Iron Ore Tumbles as China Port Inventories Jump to One-Year High
Iron ore futures in Asia tumbled as rising port inventories in China, the biggest buyer, hurt prices that have been propelled higher this half by an improved economic outlook and heightened investor speculation.
Futures on China’s Dalian Commodity Exchange fell as much as 5.7 percent to 435.5 yuan ($67.25) a metric ton and traded at 439 yuan at 11:04 a.m. local time, while Singapore’s SGX AsiaClear contract sank as much as 5.8 percent to $58.51 a ton. Losses in the contracts in Asia typically presage a drop in the Metal Bulletin Ltd. price for 62 percent content spot ore in Qingdao, which is updated daily.
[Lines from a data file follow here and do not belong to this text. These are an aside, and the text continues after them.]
(* ===== verification/CtBuild.v ===== *)
(** Object to Netlink message: [src/libnetfilter_conntrack/build_mnl.c].  The
    builders append attributes to the message at offset [nlh] of the buffer
    with the libmnl operations of [MnlAttr].  [mnl_attr_nest_start] never
    returns NULL, so the NULL checks of the source have no branch here. *)
From S2P Require Import Prelude CMonad MnlMsg MnlAttr Bitops CtObject CtSetter CtCompare Ctnl.
Open Scope c_scope.

(** ** Tuples *)

Definition nfct_build_tuple_ip (nlh : Z) (t : __nfct_tuple) : M Z :=
  let! nest := mnl_attr_nest_start nlh CTA_TUPLE_IP in
  let! known :=
    (if tp_l3protonum t =? AF_INET then
       mnl_attr_put_u32 nlh CTA_IP_V4_SRC (addr_v4 (tp_src t)) ;;;
       mnl_attr_put_u32 nlh CTA_IP_V4_DST (addr_v4 (tp_dst t)) ;;; ret true
     else if tp_l3protonum t =? AF_INET6 then
       mnl_attr_put nlh CTA_IP_V6_SRC 16 (tp_src t) ;;;
       mnl_attr_put nlh CTA_IP_V6_DST 16 (tp_dst t) ;;; ret true
     else ret false) in
  if (known : bool) then mnl_attr_nest_end nlh nest ;;; ret 0
  else mnl_attr_nest_cancel nlh nest ;;; ret (-1).

Definition nfct_build_tuple_proto (nlh : Z) (t : __nfct_tuple) : M Z :=
  let! nest := mnl_attr_nest_start nlh CTA_TUPLE_PROTO in
  let! known :=
    (mnl_attr_put_u8 nlh CTA_PROTO_NUM (tp_protonum t) ;;;
     if one_of (tp_protonum t)
          [IPPROTO_UDP; IPPROTO_TCP; IPPROTO_SCTP; IPPROTO_DCCP; IPPROTO_GRE; IPPROTO_UDPLITE] then
       mnl_attr_put_u16 nlh CTA_PROTO_SRC_PORT (tp_l4src t) ;;;
       mnl_attr_put_u16 nlh CTA_PROTO_DST_PORT (l4dst_all (tp_l4dst t)) ;;; ret true
     else if tp_protonum t =? IPPROTO_ICMP then
       mnl_attr_put_u8 nlh CTA_PROTO_ICMP_CODE (icmp_code (tp_l4dst t)) ;;;
       mnl_attr_put_u8 nlh CTA_PROTO_ICMP_TYPE (icmp_type (tp_l4dst t)) ;;;
       mnl_attr_put_u16 nlh CTA_PROTO_ICMP_ID (tp_l4src t) ;;; ret true
     else if tp_protonum t =? IPPROTO_ICMPV6 then
       mnl_attr_put_u8 nlh CTA_PROTO_ICMPV6_CODE (icmp_code (tp_l4dst t)) ;;;
       mnl_attr_put_u8 nlh CTA_PROTO_ICMPV6_TYPE (icmp_type (tp_l4dst t)) ;;;
       mnl_attr_put_u16 nlh CTA_PROTO_ICMPV6_ID (tp_l4src t) ;;; ret true
     else ret false) in
  if (known : bool) then mnl_attr_nest_end nlh nest ;;; ret 0
  else mnl_attr_nest_cancel nlh nest ;;; ret (-1).

Definition nfct_build_tuple_raw (nlh : Z) (t : __nfct_tuple) : M Z :=
  let! r := nfct_build_tuple_ip nlh t in
  if r <? 0 then ret (-1) else
  let! r := nfct_build_tuple_proto nlh t in
  if r <? 0 then ret (-1) else ret 0.

Definition nfct_build_tuple (nlh : Z) (t : __nfct_tuple) (type : Z) : M Z :=
  let! nest := mnl_attr_nest_start nlh type in
  let! r := nfct_build_tuple_raw nlh t in
  if r <? 0 then mnl_attr_nest_cancel nlh nest ;;; ret (-1)
  else mnl_attr_nest_end nlh nest ;;; ret 0.

(** ** Protocol information *)

(** [if (b) c;]. *)
Definition when (b : bool) (c : M unit) : M unit := if b then c else ret tt.

(** [test_bit(a1, set) || test_bit(a2, set) || ...]. *)
Definition any_set (l : list nf_conntrack_attr) (ct : nf_conntrack) : bool :=
  existsb (fun a => attr_is_set a ct) l.

(** [struct nf_ct_tcp_flags]: value and mask of a direction. *)
Definition tcp_flags_bytes (d : nfct_dir) (ct : nf_conntrack) : list Z :=
  slice (tcp_flags_value_off d) 2 (ct_protoinfo ct).

Definition nfct_build_protoinfo_tcp (nlh : Z) (ct : nf_conntrack) : M unit :=
  when (attr_is_set ATTR_TCP_STATE ct)
    (mnl_attr_put_u8 nlh CTA_PROTOINFO_TCP_STATE (u_get 1 tcp_state_off (ct_protoinfo ct))) ;;;
  when (attr_is_set ATTR_TCP_FLAGS_ORIG ct && attr_is_set ATTR_TCP_MASK_ORIG ct)
    (mnl_attr_put nlh CTA_PROTOINFO_TCP_FLAGS_ORIGINAL 2 (tcp_flags_bytes DIR_ORIG ct)) ;;;
  when (attr_is_set ATTR_TCP_FLAGS_REPL ct && attr_is_set ATTR_TCP_MASK_REPL ct)
    (mnl_attr_put nlh CTA_PROTOINFO_TCP_FLAGS_REPLY 2 (tcp_flags_bytes DIR_REPL ct)) ;;;
  when (attr_is_set ATTR_TCP_WSCALE_ORIG ct)
    (mnl_attr_put_u8 nlh CTA_PROTOINFO_TCP_WSCALE_ORIGINAL
       (u_get 1 (tcp_wscale_off DIR_ORIG) (ct_protoinfo ct))) ;;;
  when (attr_is_set ATTR_TCP_WSCALE_REPL ct)
    (mnl_attr_put_u8 nlh CTA_PROTOINFO_TCP_WSCALE_REPLY
       (u_get 1 (tcp_wscale_off DIR_REPL) (ct_protoinfo ct))).

Definition nfct_build_protoinfo_sctp (nlh : Z) (ct : nf_conntrack) : M unit :=
  when (attr_is_set ATTR_SCTP_STATE ct)
    (mnl_attr_put_u8 nlh CTA_PROTOINFO_SCTP_STATE (u_get 1 sctp_state_off (ct_protoinfo ct))) ;;;
  when (attr_is_set ATTR_SCTP_VTAG_ORIG ct)
    (mnl_attr_put_u32 nlh CTA_PROTOINFO_SCTP_VTAG_ORIGINAL
       (htonl (u_get 4 (sctp_vtag_off DIR_ORIG) (ct_protoinfo ct)))) ;;;
  when (attr_is_set ATTR_SCTP_VTAG_REPL ct)
    (mnl_attr_put_u32 nlh CTA_PROTOINFO_SCTP_VTAG_REPLY
       (htonl (u_get 4 (sctp_vtag_off DIR_REPL) (ct_protoinfo ct)))).

Definition nfct_build_protoinfo_dccp (nlh : Z) (ct : nf_conntrack) : M unit :=
  when (attr_is_set ATTR_DCCP_STATE ct)
    (mnl_attr_put_u8 nlh CTA_PROTOINFO_DCCP_STATE (u_get 1 dccp_state_off (ct_protoinfo ct))) ;;;
  when (attr_is_set ATTR_DCCP_ROLE ct)
    (mnl_attr_put_u8 nlh CTA_PROTOINFO_DCCP_ROLE (u_get 1 dccp_role_off (ct_protoinfo ct))) ;;;
  when (attr_is_set ATTR_DCCP_HANDSHAKE_SEQ ct)
    (mnl_attr_put_u64 nlh CTA_PROTOINFO_DCCP_HANDSHAKE_SEQ
       (be64toh (u_get 8 dccp_handshake_seq_off (ct_protoinfo ct)))).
Iron ore’s gains in the opening months of 2016 wrong-footed many forecasters after China added stimulus, presiding over an unexpected rebound in the property sector and the surge in speculative trading. Port inventories rose 1.2 percent to 98.5 million tons last week, the highest in more than a year, according to data from Shanghai Steelhome Information Technology Co. Holdings last topped the 100 million ton mark in March 2015.
“May marks the period where steel demand typically starts to slow after a busy season,” Xia Junyan, an analyst at Everbright Futures Co., wrote in a note on Tuesday. “Port stockpiles of iron ore have remained near 100 million tons, indicating that supply is relatively abundant.”
Ore with 62 percent content delivered to Qingdao surged 5.3 percent to $66.24 a dry ton on Friday, according to Metal Bulletin Ltd. The commodity has soared 52 percent this year, topping $70 last month for the first time since January 2015. Last year, it bottomed at $38.30.
A manufacturing gauge for China’s steel industry signaled the first expansion in two years, adding to signs that demand is rebounding in the top user. The steel purchasing manager’s index rose to 57.3 in April from 49.7 a month earlier, according to official data on Sunday. Readings above 50 indicate expansion.